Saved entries
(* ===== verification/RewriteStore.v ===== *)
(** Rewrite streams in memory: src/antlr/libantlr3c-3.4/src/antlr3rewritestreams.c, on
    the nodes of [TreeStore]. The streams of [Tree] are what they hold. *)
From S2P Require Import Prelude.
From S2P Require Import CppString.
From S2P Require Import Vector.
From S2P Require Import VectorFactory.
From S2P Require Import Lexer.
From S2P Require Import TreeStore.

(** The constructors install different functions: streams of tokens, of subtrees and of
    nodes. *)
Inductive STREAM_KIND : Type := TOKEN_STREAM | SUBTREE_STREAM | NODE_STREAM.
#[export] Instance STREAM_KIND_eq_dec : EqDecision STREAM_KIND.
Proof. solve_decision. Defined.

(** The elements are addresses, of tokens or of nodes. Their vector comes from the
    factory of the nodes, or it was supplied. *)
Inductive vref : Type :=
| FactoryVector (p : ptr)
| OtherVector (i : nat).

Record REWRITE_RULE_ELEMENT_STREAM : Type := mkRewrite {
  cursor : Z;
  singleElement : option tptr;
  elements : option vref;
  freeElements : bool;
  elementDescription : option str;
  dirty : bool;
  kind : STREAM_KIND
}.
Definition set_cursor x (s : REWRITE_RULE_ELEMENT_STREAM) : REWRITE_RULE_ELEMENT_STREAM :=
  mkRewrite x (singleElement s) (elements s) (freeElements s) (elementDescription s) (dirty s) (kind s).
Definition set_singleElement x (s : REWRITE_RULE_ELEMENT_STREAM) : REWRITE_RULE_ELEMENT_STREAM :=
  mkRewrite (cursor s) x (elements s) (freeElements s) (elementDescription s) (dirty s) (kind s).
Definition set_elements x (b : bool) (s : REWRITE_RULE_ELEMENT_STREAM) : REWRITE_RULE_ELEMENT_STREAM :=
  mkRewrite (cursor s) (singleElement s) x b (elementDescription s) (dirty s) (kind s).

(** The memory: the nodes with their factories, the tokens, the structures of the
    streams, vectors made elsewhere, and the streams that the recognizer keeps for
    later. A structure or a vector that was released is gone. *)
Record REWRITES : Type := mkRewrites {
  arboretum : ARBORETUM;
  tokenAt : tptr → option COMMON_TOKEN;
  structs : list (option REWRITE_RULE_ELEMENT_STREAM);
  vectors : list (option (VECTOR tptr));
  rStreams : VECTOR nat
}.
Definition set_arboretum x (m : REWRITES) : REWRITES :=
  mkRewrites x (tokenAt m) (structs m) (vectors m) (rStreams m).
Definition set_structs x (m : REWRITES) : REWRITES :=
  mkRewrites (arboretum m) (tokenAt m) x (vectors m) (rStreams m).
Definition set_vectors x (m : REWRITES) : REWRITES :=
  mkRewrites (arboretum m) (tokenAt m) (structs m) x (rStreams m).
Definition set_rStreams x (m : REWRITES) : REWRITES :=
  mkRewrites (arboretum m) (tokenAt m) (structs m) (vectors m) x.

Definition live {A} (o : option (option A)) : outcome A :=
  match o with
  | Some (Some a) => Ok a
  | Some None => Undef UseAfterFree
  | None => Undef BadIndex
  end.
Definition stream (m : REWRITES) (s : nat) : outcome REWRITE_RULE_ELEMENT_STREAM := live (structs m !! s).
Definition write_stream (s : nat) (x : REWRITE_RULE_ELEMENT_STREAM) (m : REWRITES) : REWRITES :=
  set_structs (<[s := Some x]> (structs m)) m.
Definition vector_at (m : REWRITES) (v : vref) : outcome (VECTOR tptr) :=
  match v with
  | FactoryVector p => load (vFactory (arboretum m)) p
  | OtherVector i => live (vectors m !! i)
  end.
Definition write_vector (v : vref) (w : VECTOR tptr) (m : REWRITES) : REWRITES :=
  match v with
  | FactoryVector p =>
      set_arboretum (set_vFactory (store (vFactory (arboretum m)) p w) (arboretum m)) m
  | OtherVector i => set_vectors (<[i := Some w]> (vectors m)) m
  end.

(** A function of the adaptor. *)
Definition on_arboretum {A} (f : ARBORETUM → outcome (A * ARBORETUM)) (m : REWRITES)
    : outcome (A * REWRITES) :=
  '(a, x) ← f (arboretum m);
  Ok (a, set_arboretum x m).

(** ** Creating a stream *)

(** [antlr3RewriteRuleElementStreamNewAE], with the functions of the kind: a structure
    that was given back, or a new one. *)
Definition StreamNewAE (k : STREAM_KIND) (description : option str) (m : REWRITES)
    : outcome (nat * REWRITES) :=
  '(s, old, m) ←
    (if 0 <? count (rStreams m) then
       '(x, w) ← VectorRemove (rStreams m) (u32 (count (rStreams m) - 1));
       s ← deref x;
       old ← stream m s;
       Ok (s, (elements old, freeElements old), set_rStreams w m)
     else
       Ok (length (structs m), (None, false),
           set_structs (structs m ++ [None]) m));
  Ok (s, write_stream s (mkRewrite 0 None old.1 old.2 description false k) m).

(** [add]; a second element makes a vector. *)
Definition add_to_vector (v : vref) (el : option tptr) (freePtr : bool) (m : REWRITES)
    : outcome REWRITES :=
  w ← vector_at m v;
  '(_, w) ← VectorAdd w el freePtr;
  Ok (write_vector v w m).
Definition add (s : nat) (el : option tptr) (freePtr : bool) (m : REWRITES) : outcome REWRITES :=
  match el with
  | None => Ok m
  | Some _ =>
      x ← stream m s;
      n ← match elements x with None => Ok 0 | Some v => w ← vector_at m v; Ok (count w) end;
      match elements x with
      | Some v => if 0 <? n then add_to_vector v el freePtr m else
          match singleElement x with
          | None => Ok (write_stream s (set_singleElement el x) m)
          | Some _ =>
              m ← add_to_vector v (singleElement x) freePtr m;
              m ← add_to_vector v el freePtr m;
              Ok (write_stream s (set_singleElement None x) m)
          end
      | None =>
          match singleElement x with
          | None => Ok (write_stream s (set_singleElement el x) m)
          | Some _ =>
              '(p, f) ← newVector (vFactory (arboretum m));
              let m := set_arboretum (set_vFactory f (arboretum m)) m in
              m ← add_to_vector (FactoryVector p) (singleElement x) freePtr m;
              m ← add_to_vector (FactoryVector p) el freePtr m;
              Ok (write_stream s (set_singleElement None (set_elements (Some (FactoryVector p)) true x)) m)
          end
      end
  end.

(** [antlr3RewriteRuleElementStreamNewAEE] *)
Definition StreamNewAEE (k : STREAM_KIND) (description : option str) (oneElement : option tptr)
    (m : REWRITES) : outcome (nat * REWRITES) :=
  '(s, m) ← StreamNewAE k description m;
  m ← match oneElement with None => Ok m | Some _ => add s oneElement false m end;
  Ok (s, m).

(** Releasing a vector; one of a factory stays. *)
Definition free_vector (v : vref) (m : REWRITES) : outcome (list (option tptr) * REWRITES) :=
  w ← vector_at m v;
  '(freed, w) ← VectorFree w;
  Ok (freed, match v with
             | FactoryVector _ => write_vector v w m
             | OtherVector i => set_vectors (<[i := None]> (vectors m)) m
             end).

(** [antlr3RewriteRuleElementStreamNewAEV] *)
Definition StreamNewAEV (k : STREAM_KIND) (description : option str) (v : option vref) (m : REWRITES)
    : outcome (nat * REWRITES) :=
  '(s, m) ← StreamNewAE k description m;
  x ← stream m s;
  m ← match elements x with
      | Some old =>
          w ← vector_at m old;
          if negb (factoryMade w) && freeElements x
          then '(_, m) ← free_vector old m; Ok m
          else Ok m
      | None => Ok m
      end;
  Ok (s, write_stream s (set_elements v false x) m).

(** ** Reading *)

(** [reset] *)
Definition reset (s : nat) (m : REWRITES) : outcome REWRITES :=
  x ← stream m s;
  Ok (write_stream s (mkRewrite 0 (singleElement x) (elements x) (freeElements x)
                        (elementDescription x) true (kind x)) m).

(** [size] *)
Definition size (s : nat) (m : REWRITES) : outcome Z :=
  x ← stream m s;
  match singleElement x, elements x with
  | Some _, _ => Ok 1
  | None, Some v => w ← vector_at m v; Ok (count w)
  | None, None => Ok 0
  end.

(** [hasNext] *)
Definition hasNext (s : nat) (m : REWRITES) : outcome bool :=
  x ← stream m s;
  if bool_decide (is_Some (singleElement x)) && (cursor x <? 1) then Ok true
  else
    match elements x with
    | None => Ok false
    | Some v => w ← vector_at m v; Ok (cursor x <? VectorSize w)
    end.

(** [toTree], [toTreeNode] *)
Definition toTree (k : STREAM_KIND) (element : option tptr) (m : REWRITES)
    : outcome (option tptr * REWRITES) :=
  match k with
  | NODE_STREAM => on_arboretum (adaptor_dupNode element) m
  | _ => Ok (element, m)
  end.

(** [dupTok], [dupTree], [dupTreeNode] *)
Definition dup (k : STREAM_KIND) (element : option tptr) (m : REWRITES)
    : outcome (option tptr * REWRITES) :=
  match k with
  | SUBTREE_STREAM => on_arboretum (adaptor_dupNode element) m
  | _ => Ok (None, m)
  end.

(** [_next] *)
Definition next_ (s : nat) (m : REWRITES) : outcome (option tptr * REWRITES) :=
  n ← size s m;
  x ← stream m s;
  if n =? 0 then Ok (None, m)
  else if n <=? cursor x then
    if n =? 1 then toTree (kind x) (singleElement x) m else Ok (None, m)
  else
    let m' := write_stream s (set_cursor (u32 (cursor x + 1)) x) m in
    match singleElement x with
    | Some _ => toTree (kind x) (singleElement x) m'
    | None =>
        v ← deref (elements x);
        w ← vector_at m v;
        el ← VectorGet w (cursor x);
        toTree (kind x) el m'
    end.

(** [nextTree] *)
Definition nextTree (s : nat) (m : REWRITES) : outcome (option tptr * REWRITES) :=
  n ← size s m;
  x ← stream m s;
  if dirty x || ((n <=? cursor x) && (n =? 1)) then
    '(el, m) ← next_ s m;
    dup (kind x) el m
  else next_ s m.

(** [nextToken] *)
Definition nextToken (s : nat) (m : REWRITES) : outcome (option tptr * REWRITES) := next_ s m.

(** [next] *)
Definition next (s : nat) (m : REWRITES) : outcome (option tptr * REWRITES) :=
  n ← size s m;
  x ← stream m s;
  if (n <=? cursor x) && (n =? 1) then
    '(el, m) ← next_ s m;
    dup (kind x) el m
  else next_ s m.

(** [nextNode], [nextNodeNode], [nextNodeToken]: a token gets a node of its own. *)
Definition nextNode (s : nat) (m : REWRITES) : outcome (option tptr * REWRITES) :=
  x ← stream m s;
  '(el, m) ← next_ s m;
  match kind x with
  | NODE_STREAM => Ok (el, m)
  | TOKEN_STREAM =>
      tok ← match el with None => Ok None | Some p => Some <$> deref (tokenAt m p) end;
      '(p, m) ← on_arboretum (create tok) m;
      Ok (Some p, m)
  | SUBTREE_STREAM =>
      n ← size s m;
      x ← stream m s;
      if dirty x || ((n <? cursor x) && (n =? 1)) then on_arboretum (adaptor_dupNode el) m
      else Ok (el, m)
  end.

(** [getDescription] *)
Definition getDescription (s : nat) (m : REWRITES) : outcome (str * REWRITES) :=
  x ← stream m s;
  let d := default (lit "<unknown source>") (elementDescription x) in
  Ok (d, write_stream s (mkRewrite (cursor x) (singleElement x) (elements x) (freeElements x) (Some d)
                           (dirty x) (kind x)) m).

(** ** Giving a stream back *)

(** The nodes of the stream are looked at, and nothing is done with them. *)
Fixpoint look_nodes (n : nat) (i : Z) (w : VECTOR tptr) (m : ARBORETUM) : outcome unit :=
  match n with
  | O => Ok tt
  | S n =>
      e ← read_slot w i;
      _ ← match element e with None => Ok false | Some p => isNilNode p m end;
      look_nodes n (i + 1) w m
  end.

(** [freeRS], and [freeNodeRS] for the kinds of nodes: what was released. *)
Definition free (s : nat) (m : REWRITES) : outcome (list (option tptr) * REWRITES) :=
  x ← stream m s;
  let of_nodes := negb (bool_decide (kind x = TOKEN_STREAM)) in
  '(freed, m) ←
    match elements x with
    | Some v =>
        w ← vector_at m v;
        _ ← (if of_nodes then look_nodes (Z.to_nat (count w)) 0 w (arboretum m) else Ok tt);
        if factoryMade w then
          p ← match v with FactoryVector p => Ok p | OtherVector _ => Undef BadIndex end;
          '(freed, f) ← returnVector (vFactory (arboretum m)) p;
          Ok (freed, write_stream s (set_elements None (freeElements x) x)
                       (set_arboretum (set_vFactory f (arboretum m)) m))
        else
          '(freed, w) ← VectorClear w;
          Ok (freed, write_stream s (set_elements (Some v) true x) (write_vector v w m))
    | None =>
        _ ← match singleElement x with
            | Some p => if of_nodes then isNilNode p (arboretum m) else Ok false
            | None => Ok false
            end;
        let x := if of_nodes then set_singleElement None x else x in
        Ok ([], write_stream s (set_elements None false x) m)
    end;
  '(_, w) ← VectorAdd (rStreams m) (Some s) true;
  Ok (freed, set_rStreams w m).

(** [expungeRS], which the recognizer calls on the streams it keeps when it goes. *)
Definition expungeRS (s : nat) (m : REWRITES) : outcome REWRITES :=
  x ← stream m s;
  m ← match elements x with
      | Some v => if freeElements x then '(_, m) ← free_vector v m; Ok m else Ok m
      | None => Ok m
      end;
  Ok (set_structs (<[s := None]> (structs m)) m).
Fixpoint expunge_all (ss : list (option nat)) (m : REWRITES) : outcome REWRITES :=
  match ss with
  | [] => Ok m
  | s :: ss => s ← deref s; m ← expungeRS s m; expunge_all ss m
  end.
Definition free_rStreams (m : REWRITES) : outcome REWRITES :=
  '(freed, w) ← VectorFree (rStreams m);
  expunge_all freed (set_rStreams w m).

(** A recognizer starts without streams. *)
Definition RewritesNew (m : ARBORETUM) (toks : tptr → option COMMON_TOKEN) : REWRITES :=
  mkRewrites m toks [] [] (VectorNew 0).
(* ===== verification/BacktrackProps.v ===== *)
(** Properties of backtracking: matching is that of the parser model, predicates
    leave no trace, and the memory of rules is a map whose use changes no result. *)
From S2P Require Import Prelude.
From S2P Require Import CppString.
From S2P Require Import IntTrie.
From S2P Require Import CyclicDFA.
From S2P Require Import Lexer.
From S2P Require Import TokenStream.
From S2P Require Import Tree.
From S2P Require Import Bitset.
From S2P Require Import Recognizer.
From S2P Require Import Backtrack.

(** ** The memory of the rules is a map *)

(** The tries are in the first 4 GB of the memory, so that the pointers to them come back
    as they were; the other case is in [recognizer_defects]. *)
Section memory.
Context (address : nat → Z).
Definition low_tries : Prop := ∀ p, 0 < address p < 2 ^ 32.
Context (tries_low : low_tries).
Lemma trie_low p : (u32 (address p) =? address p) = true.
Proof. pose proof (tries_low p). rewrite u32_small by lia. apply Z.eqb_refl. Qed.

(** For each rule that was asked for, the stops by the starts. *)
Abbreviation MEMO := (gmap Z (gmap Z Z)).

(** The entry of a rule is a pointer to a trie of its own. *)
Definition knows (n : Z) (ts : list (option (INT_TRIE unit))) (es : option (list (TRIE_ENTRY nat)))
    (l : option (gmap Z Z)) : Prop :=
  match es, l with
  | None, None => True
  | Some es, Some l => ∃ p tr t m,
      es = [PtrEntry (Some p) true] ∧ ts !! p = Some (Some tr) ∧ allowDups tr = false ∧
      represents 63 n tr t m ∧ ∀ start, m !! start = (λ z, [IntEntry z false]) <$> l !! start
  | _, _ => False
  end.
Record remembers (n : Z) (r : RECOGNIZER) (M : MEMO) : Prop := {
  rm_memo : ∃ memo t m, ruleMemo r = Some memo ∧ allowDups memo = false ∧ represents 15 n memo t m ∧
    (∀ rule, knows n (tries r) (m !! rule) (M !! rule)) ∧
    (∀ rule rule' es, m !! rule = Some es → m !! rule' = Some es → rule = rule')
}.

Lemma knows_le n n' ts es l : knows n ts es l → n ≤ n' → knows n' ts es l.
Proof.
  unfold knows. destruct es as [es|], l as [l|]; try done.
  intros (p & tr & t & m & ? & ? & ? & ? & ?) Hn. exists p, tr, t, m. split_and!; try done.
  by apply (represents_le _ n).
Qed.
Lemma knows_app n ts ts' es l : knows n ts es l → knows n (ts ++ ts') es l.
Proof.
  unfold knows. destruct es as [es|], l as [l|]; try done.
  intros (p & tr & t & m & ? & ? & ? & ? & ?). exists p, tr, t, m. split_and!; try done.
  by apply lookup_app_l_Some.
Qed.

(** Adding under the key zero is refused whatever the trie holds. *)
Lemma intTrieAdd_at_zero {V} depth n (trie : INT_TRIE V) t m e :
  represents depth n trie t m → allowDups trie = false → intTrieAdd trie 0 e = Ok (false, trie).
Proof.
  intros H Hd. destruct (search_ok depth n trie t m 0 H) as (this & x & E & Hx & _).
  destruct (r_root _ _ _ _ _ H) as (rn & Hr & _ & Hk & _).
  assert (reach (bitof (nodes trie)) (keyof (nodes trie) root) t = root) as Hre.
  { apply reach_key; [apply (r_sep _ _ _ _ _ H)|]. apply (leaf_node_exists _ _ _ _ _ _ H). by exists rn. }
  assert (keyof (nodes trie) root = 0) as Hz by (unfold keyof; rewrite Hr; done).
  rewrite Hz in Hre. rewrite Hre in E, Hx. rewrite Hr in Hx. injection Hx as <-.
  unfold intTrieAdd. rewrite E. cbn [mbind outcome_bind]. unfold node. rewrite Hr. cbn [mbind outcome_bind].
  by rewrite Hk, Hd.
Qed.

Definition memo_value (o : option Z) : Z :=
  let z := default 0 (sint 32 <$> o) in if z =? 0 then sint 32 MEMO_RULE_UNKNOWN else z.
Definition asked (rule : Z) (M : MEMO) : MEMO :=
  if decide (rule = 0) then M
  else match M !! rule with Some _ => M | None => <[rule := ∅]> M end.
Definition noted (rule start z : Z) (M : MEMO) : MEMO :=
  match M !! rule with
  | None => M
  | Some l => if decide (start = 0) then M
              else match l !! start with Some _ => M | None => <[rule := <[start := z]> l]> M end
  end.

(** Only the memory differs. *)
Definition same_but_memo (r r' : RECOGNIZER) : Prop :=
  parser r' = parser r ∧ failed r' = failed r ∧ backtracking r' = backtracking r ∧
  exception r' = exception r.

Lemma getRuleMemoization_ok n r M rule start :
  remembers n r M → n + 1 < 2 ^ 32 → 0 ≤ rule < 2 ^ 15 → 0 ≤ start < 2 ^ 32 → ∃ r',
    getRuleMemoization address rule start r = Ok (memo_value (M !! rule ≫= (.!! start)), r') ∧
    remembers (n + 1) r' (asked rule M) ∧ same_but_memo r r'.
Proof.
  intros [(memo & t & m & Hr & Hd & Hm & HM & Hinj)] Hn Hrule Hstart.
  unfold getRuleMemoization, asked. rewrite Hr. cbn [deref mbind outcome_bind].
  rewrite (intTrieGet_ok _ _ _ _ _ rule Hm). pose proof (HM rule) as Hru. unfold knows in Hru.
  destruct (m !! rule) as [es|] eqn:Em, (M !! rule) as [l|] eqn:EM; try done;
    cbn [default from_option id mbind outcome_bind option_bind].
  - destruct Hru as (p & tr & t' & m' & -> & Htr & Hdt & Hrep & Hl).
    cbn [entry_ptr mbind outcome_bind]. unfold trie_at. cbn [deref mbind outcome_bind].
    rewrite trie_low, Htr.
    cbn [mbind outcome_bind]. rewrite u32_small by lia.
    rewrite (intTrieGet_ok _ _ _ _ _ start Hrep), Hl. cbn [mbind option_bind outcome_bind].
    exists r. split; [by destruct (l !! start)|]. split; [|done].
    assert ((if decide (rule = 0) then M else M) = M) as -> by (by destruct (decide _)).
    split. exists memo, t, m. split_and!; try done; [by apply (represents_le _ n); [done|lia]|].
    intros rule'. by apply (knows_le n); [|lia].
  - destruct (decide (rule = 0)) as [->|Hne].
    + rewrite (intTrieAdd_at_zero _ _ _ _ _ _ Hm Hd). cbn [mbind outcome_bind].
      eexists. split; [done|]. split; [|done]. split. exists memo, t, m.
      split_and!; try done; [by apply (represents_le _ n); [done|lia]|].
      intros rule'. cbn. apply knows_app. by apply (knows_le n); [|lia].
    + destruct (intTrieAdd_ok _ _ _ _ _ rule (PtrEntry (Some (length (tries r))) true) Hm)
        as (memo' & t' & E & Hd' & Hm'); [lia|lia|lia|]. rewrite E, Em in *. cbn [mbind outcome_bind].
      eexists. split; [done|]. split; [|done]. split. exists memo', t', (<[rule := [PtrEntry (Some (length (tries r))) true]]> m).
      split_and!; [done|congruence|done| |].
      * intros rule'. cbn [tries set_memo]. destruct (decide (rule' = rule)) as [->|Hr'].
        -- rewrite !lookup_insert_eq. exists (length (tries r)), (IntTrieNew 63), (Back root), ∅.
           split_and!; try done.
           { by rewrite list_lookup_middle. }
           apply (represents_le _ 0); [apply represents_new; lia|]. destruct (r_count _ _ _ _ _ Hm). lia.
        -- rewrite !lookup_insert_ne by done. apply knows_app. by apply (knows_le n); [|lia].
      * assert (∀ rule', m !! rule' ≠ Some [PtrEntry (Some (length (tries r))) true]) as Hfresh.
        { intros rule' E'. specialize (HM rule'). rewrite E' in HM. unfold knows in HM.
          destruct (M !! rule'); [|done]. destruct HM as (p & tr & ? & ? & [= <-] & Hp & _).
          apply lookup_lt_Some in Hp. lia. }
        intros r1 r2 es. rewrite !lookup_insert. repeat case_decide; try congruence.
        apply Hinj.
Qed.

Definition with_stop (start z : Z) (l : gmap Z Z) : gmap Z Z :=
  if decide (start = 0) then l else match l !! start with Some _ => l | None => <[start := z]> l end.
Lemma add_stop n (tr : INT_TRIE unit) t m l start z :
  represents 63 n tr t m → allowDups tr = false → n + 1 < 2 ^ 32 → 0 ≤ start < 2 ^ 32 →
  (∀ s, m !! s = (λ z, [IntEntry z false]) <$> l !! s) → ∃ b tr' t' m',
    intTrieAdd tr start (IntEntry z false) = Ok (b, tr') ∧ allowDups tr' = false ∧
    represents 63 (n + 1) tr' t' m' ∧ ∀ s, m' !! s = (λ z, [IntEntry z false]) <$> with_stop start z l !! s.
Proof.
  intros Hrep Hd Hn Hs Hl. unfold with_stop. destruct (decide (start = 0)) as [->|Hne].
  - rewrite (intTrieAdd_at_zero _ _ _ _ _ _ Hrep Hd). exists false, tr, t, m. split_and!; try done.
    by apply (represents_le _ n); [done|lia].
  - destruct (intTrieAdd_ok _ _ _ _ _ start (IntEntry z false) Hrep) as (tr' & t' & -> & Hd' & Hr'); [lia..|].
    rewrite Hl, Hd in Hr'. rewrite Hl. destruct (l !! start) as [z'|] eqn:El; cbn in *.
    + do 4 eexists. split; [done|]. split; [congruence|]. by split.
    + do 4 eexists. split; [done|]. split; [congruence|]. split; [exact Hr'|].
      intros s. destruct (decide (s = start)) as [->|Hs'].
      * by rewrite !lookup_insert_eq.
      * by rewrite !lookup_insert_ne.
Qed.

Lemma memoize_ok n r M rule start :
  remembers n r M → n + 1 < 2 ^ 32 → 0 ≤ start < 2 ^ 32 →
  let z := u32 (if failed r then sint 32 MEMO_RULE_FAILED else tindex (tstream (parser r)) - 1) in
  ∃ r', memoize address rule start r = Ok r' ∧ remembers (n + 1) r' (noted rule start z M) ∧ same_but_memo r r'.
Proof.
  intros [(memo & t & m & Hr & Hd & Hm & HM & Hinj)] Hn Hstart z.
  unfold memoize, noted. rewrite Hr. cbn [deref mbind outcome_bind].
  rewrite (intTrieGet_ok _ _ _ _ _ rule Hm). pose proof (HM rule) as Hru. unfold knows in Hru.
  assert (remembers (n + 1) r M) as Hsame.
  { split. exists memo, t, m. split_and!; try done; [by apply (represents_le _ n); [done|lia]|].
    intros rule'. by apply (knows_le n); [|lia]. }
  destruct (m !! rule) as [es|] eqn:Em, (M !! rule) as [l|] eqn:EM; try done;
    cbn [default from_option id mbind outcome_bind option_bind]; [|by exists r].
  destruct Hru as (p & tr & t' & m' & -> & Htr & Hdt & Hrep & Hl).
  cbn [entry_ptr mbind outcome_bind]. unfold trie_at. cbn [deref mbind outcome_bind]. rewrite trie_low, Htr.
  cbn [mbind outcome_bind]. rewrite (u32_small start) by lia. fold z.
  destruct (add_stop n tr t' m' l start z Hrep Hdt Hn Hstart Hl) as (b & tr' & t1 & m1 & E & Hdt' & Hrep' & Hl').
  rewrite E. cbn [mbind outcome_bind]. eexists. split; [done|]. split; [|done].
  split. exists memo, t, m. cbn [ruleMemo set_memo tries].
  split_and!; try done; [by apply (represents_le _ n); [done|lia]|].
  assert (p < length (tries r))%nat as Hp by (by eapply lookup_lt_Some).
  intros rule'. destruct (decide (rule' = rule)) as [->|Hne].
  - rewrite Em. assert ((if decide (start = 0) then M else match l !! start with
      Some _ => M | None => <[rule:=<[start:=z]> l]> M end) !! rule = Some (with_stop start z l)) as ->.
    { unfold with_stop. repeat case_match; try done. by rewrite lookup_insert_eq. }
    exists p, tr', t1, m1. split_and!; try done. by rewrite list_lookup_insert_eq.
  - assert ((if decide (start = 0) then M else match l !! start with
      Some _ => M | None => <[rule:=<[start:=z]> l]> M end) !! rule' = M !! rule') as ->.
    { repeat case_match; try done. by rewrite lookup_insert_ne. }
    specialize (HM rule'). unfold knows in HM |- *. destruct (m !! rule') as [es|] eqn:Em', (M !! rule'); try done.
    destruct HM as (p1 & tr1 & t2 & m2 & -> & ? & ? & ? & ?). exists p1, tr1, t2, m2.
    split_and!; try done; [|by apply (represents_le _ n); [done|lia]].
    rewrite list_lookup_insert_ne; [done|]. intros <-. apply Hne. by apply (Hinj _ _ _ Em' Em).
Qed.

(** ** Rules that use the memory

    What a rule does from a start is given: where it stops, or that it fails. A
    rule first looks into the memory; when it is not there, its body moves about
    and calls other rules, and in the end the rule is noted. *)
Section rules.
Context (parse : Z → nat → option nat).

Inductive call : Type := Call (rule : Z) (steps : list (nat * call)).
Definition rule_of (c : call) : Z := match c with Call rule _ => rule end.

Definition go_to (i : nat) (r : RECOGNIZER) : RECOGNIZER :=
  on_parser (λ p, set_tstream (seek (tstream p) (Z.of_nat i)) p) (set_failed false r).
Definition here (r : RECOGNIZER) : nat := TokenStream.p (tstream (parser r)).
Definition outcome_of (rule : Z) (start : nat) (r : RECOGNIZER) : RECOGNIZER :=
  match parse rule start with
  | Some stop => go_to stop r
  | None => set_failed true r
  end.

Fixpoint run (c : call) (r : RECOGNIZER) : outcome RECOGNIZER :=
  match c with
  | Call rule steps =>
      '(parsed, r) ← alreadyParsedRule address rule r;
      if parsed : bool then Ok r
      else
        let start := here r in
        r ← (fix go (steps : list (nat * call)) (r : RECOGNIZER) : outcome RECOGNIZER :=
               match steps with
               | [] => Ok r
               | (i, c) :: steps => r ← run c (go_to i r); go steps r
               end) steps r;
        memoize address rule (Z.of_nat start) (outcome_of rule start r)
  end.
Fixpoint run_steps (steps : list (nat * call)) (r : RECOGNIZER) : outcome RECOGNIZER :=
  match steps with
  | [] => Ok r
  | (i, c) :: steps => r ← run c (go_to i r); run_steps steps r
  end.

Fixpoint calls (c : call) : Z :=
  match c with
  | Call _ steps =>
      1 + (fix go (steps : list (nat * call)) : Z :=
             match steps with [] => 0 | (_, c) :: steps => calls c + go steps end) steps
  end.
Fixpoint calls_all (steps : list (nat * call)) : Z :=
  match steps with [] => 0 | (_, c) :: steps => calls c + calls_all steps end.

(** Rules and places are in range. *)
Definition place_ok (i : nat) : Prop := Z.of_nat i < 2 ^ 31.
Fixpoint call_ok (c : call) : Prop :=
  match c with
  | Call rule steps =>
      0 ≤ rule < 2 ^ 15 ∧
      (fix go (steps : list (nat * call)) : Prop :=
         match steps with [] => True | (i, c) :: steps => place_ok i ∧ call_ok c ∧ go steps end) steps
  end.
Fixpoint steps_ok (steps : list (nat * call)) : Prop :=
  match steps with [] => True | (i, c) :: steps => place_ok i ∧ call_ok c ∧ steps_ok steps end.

:: Task description ::
Return, word for word, the lines of the data above from the line with "What a rule" through the line with "Definition outcome_of (rule", inclusive.

:: Response ::
    What a rule does from a start is given: where it stops, or that it fails. A
    rule first looks into the memory; when it is not there, its body moves about
    and calls other rules, and in the end the rule is noted. *)
Section rules.
Context (parse : Z → nat → option nat).

Inductive call : Type := Call (rule : Z) (steps : list (nat * call)).
Definition rule_of (c : call) : Z := match c with Call rule _ => rule end.

Definition go_to (i : nat) (r : RECOGNIZER) : RECOGNIZER :=
  on_parser (λ p, set_tstream (seek (tstream p) (Z.of_nat i)) p) (set_failed false r).
Definition here (r : RECOGNIZER) : nat := TokenStream.p (tstream (parser r)).
Definition outcome_of (rule : Z) (start : nat) (r : RECOGNIZER) : RECOGNIZER :=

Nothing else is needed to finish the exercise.